As professional Administrators, we would like to inform you that we are up to date and the environment of each of our clients is thoroughly checked upon request. However, if you haven’t heard about the outage, be sure to read about what the problem is and how to protect your organization from data leaks.
Apache log4j allows you to save application logs. When it is used, access to your data is at your fingertips. Attempted attacks can occur by sending a specific string to an application using a designated library. The message can be in various forms, regardless of where they are injected.
In addition, the probability of a system vulnerability threat occurs in library versions 2.0 through 2.14.1.
Vulnerabilities to various types of failure are inherent in today’s world. However, each needs to be looked at and addressed accordingly.
For Apache Log4j event logging libraries, the first thing to do is to check that the specified library is not in our technology stack. How to do it?
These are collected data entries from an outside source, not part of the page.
(* ===== verification/Float64.v ===== *)
(** * IEEE binary64, as the controller's [f64]

    The controller keeps rates and capacities as [f64].  The model uses the
    Standard Library's executable specification of binary floating point
    ([SpecFloat]) at precision 53 and exponent bound 1024: addition,
    subtraction, multiplication, division and the comparisons are those of
    the language, rounding to nearest even, with infinities, signed zeros
    and one NaN.  [powf] is the platform's libm, of which the language fixes
    no bits: it is an operation of the class [Libm]. *)
From Stdlib Require Import SpecFloat.
From S2P Require Import Prelude.
From stdpp Require Import base.

#[local] Open Scope Z_scope.

(** ** Operations of the language *)

Abbreviation f64 := spec_float.

#[export] Instance spec_float_eq_dec : EqDecision f64.
Proof. solve_decision. Defined.

Definition fadd : f64 -> f64 -> f64 := SFadd 53 1024.
Definition fsub : f64 -> f64 -> f64 := SFsub 53 1024.
Definition fmul : f64 -> f64 -> f64 := SFmul 53 1024.
Definition fdiv : f64 -> f64 -> f64 := SFdiv 53 1024.
Definition fneg : f64 -> f64 := SFopp.
Definition fabs : f64 -> f64 := SFabs.

(** [==], [<], [<=] of [f64]: a NaN compares false with everything. *)
Definition feq : f64 -> f64 -> bool := SFeqb.
Definition flt : f64 -> f64 -> bool := SFltb.
Definition fle : f64 -> f64 -> bool := SFleb.

Definition f_of_Z (n : Z) : f64 := binary_normalize 53 1024 n 0 false.
(** The literal [n / d], both exact: the nearest double. *)
Definition f_lit (n d : Z) : f64 := fdiv (f_of_Z n) (f_of_Z d).
Definition f_zero : f64 := S754_zero false.
Definition f_inf : f64 := S754_infinity false.
Definition f_epsilon : f64 := S754_finite false 4503599627370496 (-104).

Definition is_nan (x : f64) : bool := match x with S754_nan => true | _ => false end.
Definition is_finite (x : f64) : bool :=
  match x with S754_zero _ | S754_finite _ _ _ => true | _ => false end.

(** [f64::max], [f64::min]: a NaN operand is ignored. *)
Definition fmax (x y : f64) : f64 :=
  if is_nan x then y else if is_nan y then x else if flt x y then y else x.
Definition fmin (x y : f64) : f64 :=
  if is_nan x then y else if is_nan y then x else if flt y x then y else x.
Definition fclamp (x lo hi : f64) : f64 :=
  let x := if flt x lo then lo else x in if flt hi x then hi else x.

(** [x as u32], [x as u64]: truncate, saturate, and a NaN is zero. *)
Definition f_as_u (w : Z) (x : f64) : Z :=
  match x with
  | S754_finite false m e => Z.min (2 ^ w - 1) (Z.shiftl (Zpos m) e)
  | S754_infinity false => 2 ^ w - 1
  | _ => 0
  end.

(** [f64::round]: to the nearest integer, ties away from zero. *)
Definition fround (x : f64) : f64 :=
  match x with
  | S754_finite s m e =>
      if (0 <=? e) then x
      else binary_normalize 53 1024
             (cond_Zopp s (Z.shiftr (2 * Zpos m + Z.shiftl 1 (- e)) (1 - e))) 0 s
  | _ => x
  end.

(** ** Durations, in nanoseconds *)

Definition NANOS_PER_SEC : Z := 1000000000.
(** [Duration::as_secs_f64]. *)
Definition as_secs_f64 (d : Z) : f64 := fadd (f_of_Z (d / NANOS_PER_SEC)) (fdiv (f_of_Z (d mod NANOS_PER_SEC)) (f_of_Z NANOS_PER_SEC)).
Definition saturating_duration_since (now t : Z) : Z := Z.max 0 (now - t).

(** The mathematics library the program links. *)
Class Libm := { powf : f64 -> f64 -> f64 }.

(** ** Facts the controller relies on *)

Lemma feq_refl x : is_nan x = false -> feq x x = true.
Proof.
  destruct x as [s|s| |s m e]; try done; intros _; try (by destruct s).
  unfold feq, SFeqb, SFcompare. rewrite Z.compare_refl.
  assert (Hm : Pos.compare_cont Eq m m = Eq) by apply Pos.compare_refl.
  rewrite Hm. by destruct s.
Qed.

Lemma finite_not_nan x : is_finite x = true -> is_nan x = false.
Proof. by destruct x. Qed.

Lemma fsub_self x : is_finite x = true -> fsub x x = f_zero.
Proof.
  destruct x as [s|s| |s m e]; try done; intros _; [by destruct s|].
  unfold fsub, SFsub. by rewrite Z.sub_diag.
Qed.

(** A float at least one half is above zero. *)
Lemma half_above_zero y : is_nan y = false -> flt y (f_lit 1 2) = false -> flt f_zero y = true.
Proof. destruct y as [s|[]| |[] m e]; done. Qed.

Lemma max_half_pos y : flt f_zero (fmax y (f_lit 1 2)) = true.
Proof.
  unfold fmax. destruct (is_nan y) eqn:Hn; [done|].
  change (is_nan (f_lit 1 2)) with false.
  destruct (flt y (f_lit 1 2)) eqn:Hl; [done|]. by apply half_above_zero.
Qed.

Lemma clamp_in_range x lo hi :
  flt x lo = false -> flt hi x = false -> fclamp x lo hi = x.
Proof. unfold fclamp. by intros -> ->. Qed.

Lemma fle_not_lt x y : fle x y = true -> flt y x = false.
Proof.
  unfold fle, flt, SFleb, SFltb.
  assert (Hs : SFcompare y x = CompOpp <$> SFcompare x y).
  { destruct x as [s|s| |s m e], y as [s'|s'| |s' m' e']; try done; try (by destruct s, s'); try (by destruct s);
      try (by destruct s').
    cbn [SFcompare fmap option_fmap option_map]. f_equal.
    rewrite (Z.compare_antisym e e').
    assert (Hm : Pos.compare_cont Eq m' m = CompOpp (Pos.compare_cont Eq m m')) by apply Pos.compare_antisym.
    rewrite Hm. destruct s, s', (e ?= e'); cbn; try done; by destruct (Pos.compare_cont Eq m m'). }
  rewrite Hs. destruct (SFcompare x y) as [[]|]; done.
Qed.

(** ** Rounding an integer *)

Lemma shr_exponent mrs e n : e <= (shr mrs e n).2.
Proof. destruct n; cbn [shr snd]; lia. Qed.

Lemma round_aux_exponent s m e l s' m' e' : binary_round_aux 53 1024 s m e l = S754_finite s' m' e' -> e <= e'.
Proof.
  unfold binary_round_aux, shr_fexp. pose proof (shr_exponent (shr_record_of_loc m l) e (fexp 53 1024 (Zdigits2 m + e) - e)) as H1.
  destruct (shr (shr_record_of_loc m l) _ _) as [r1 e1]. cbn [snd] in H1. set (m1 := round_nearest_even _ _).
  pose proof (shr_exponent (shr_record_of_loc m1 loc_Exact) e1 (fexp 53 1024 (Zdigits2 m1 + e1) - e1)) as H2.
  destruct (shr (shr_record_of_loc m1 _) _ _) as [r2 e2]. cbn [snd] in H2.
  destruct (shr_m r2); [done| |done]. destruct (e2 <=? _); [|done]. intros [= _ _ <-]. lia.
Qed.

Lemma round_aux_exact s m e : fexp 53 1024 (Zpos (digits2_pos m) + e) = e -> e <= 971 ->
  binary_round_aux 53 1024 s (Zpos m) e loc_Exact = S754_finite s m e.
Proof.
  intros Hf He. unfold binary_round_aux, shr_fexp. cbn [Zdigits2]. rewrite Hf, Z.sub_diag.
  cbn [shr shr_record_of_loc loc_of_shr_record shr_m round_nearest_even Zdigits2]. rewrite Hf, Z.sub_diag.
  cbn [shr shr_record_of_loc shr_m]. destruct (Z.leb_spec e (1024 - 53)); [done|lia].
Qed.

Lemma iter_xO_digits m d : Zpos (digits2_pos (Pos.iter xO m d)) = Zpos (digits2_pos m) + Zpos d /\
  Zpos (Pos.iter xO m d) = Zpos m * 2 ^ Zpos d.
Proof.
  induction d as [|d IH] using Pos.peano_ind; [cbn [Pos.iter digits2_pos]; lia|].
  rewrite Pos.iter_succ. cbn [digits2_pos]. destruct IH as [H1 H2]. split; [lia|].
  rewrite Pos2Z.inj_succ, Z.pow_succ_r by lia. rewrite (Pos2Z.inj_xO (Pos.iter _ _ _)), H2. lia.
Qed.

(** An integer rounded to a double is not below one. *)
Lemma round_int_pos p s m e : binary_round 53 1024 false p 0 = S754_finite s m e -> 1 <= Z.shiftl (Zpos m) e.
Proof.
  unfold binary_round, shl_align. rewrite Z.add_0_r, Z.sub_0_r. set (d := Zpos (digits2_pos p)).
  assert (Hfe : fexp 53 1024 d = d - 53) by (unfold fexp, emin; subst d; lia). rewrite Hfe.
  assert (Hpos : 0 <= e -> 1 <= Z.shiftl (Zpos m) e).
  { intros He. rewrite Z.shiftl_mul_pow2 by done. pose proof (Z.pow_pos_nonneg 2 e). nia. }
  destruct (d - 53) as [|k|k] eqn:Hk; [intros H; apply Hpos; exact (round_aux_exponent _ _ _ _ _ _ _ H)..|].
  destruct (iter_xO_digits p k) as [D1 D2]. rewrite round_aux_exact; [|rewrite D1; unfold fexp, emin; fold d; lia|lia].
  intros [= _ <- <-]. rewrite D2. rewrite <- (Z.opp_involutive (Zneg k)), Z.shiftl_opp_r. cbn [Z.opp].
  rewrite Z.shiftr_div_pow2, Z.div_mul by lia. lia.
Qed.

Example literals : f_lit 1 2 = S754_finite false 4503599627370496 (-53) /\
  f_as_u 64 (f_lit 7 2) = 3 /\ fround (f_lit 5 2) = f_of_Z 3 /\ fround (f_lit (-5) 2) = f_of_Z (-3).
Proof. by vm_compute. Qed.

(** A rounded double clamped from one up truncates to a positive integer. *)
Lemma round_clamp_range x hi : is_nan (fround x) = false -> flt hi (f_of_Z 1) = false -> f_as_u 32 hi = 2 ^ 32 - 1 ->
  1 <= f_as_u 32 (fclamp (fround x) (f_of_Z 1) hi) < 2 ^ 32.
Proof.
  intros Hn Hlo Hhi. assert (Hone : f_as_u 32 (f_of_Z 1) = 1) by reflexivity.
  unfold fclamp. destruct (flt (fround x) (f_of_Z 1)) eqn:Hl.
  { destruct (flt hi (f_of_Z 1)); [done|]. rewrite Hone. lia. }
  destruct (flt hi (fround x)); [rewrite Hhi; lia|].
  destruct (fround x) as [s|[]| |[] m e] eqn:Hr; try discriminate Hl; try discriminate Hn; [cbn; lia|]. cbn [f_as_u].
  assert (1 <= Z.shiftl (Zpos m) e); [|lia].
  unfold fround in Hr. destruct x as [| | |s m' e']; try discriminate Hr. destruct (Z.leb_spec 0 e').
  - injection Hr as -> -> ->. rewrite Z.shiftl_mul_pow2 by done. pose proof (Z.pow_pos_nonneg 2 e). nia.
  - unfold binary_normalize in Hr. destruct (cond_Zopp _ _) as [|q|q]; [discriminate Hr|by eapply round_int_pos|].
    exfalso. unfold binary_round in Hr. destruct (shl_align _ _ _) as [mz ez]. unfold binary_round_aux in Hr.
    destruct (shr_fexp _ _ (Zpos mz) _ _) as [r1 e1]. destruct (shr_fexp _ _ _ e1 _) as [r2 e2].
    destruct (shr_m r2); [discriminate Hr| |discriminate Hr]. destruct (_ <=? _); discriminate Hr.
Qed.

(** ** Small integers are exact *)

Lemma digits2_bounds p : 2 ^ (Zpos (digits2_pos p) - 1) <= Zpos p < 2 ^ Zpos (digits2_pos p).
Proof.
  induction p as [p IH|p IH|]; cbn [digits2_pos]; [| |cbn; lia];
    rewrite Pos2Z.inj_succ, Z.pow_succ_r, Z.sub_1_r, Z.pred_succ by lia;
    rewrite <- (Z.succ_pred (Zpos (digits2_pos p))) at 1; rewrite Z.pow_succ_r, <- Z.sub_1_r by lia; lia.
Qed.

Lemma f_of_Z_small p : Zpos p < 2 ^ 53 ->
  exists m, f_of_Z (Zpos p) = S754_finite false m (Zpos (digits2_pos p) - 53) /\ Zpos m = Zpos p * 2 ^ (53 - Zpos (digits2_pos p)).
Proof.
  intros Hp. pose proof (digits2_bounds p) as [Hlo Hhi]. set (D := Zpos (digits2_pos p)) in *.
  assert (HD : D <= 53) by (destruct (Z.le_gt_cases D 53); [done|]; pose proof (Z.pow_le_mono_r 2 53 (D - 1)); lia).
  unfold f_of_Z, binary_normalize, binary_round, shl_align. fold D. rewrite Z.add_0_r, Z.sub_0_r.
  assert (Hfe : fexp 53 1024 D = D - 53) by (unfold fexp, emin; subst D; lia). rewrite Hfe.
  destruct (D - 53) as [|k|k] eqn:Hk; [|lia|].
  - exists p. rewrite round_aux_exact; [|fold D; by rewrite Z.add_0_r, Hfe|lia]. split; [done|].
    replace (53 - D) with 0 by lia. lia.
  - destruct (iter_xO_digits p k) as [D1 D2]. exists (Pos.iter xO p k).
    rewrite round_aux_exact; [|rewrite D1; unfold fexp, emin; fold D; lia|lia]. split; [done|].
    rewrite D2. f_equal. f_equal. lia.
Qed.

Lemma f_of_Z_compare a b : 0 <= a < 2 ^ 53 -> 0 <= b < 2 ^ 53 -> SFcompare (f_of_Z a) (f_of_Z b) = Some (a ?= b).
Proof.
  intros Ha Hb. destruct a as [|p|p]; [| |lia].
  - destruct b as [|q|q]; [done| |lia]. by destruct (f_of_Z_small q) as (m & -> & _); [lia|].
  - destruct (f_of_Z_small p) as (m & -> & Em); [lia|]. destruct b as [|q|q]; [done| |lia].
    destruct (f_of_Z_small q) as (n & -> & En); [lia|]. cbn [SFcompare].
    pose proof (digits2_bounds p) as [Hp1 Hp2]. pose proof (digits2_bounds q) as [Hq1 Hq2].
    set (P := Zpos (digits2_pos p)) in *. set (Q := Zpos (digits2_pos q)) in *. f_equal.
    destruct (Z.compare_spec (P - 53) (Q - 53)) as [E|E|E]; symmetry.
    + assert (E' : P = Q) by lia. rewrite E' in *. change ((Zpos p ?= Zpos q) = (Zpos m ?= Zpos n)). rewrite Em, En.
      assert (0 < 2 ^ (53 - Q)) by (apply Z.pow_pos_nonneg; [lia|];
        destruct (Z.le_gt_cases Q 53); [lia|]; pose proof (Z.pow_le_mono_r 2 53 (Q - 1)); lia).
      destruct (Z.compare_spec (Zpos p) (Zpos q)); symmetry; [apply Z.compare_eq_iff|apply Z.compare_lt_iff|apply Z.compare_gt_iff]; nia.
    + apply Z.compare_lt_iff. pose proof (Z.pow_le_mono_r 2 P (Q - 1)). lia.
    + apply Z.compare_gt_iff. pose proof (Z.pow_le_mono_r 2 Q (P - 1)). lia.
Qed.

Lemma f_of_Z_lt a b : 0 <= a < 2 ^ 53 -> 0 <= b < 2 ^ 53 -> flt (f_of_Z a) (f_of_Z b) = (a <? b).
Proof. intros Ha Hb. unfold flt, SFltb. rewrite f_of_Z_compare by done. unfold Z.ltb. by destruct (a ?= b). Qed.

Lemma f_of_Z_le a b : 0 <= a < 2 ^ 53 -> 0 <= b < 2 ^ 53 -> fle (f_of_Z a) (f_of_Z b) = (a <=? b).
Proof. intros Ha Hb. unfold fle, SFleb. rewrite f_of_Z_compare by done. unfold Z.leb. by destruct (a ?= b). Qed.

Lemma f_of_Z_finite a : 0 <= a < 2 ^ 53 -> is_finite (f_of_Z a) = true.
Proof. intros Ha. destruct a as [|p|p]; [done| |lia]. destruct (f_of_Z_small p) as (m & -> & _); [lia|done]. Qed.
Within the server, look for a library under the name:
log4jIf we detect this vulnerability, we should backup the data and then update the paths accordingly, which will exclude the above code.
You should also test your environment, especially applications written in Java, before making final changes.
It is also worth following the documentation at the following link: https://gist.github.com/Neo23x0/e4c8b03ff8cdf1fa63b7d15db6e3860b
However, if you decide to continue using Apache Log4j, you should update the library to version 2.16.0.
In addition, monitoring incoming traffic to the server is integral to ensuring its security in this situation.
It should be noted that using Log4j is not the same as taking control of the application or stealing data. However, the probability of such an event can be very high.
Helpful in detecting attack attempts is the WAF (Web application firewall). Simply implementing and maintaining an application firewall can be complicated. Therefore, if you need help, please contact us. Qlos administrators are putting this type of solution on the agenda, especially with CloudFlare.
Also worth reading is the information provided by CERT.PL
Attention! On 15/12/2021, a new vulnerability was discovered in library version 2.15.0. It enables a denial-of-service attack in a specific configuration. The recommended update version of the Log4j library is 2.16.0.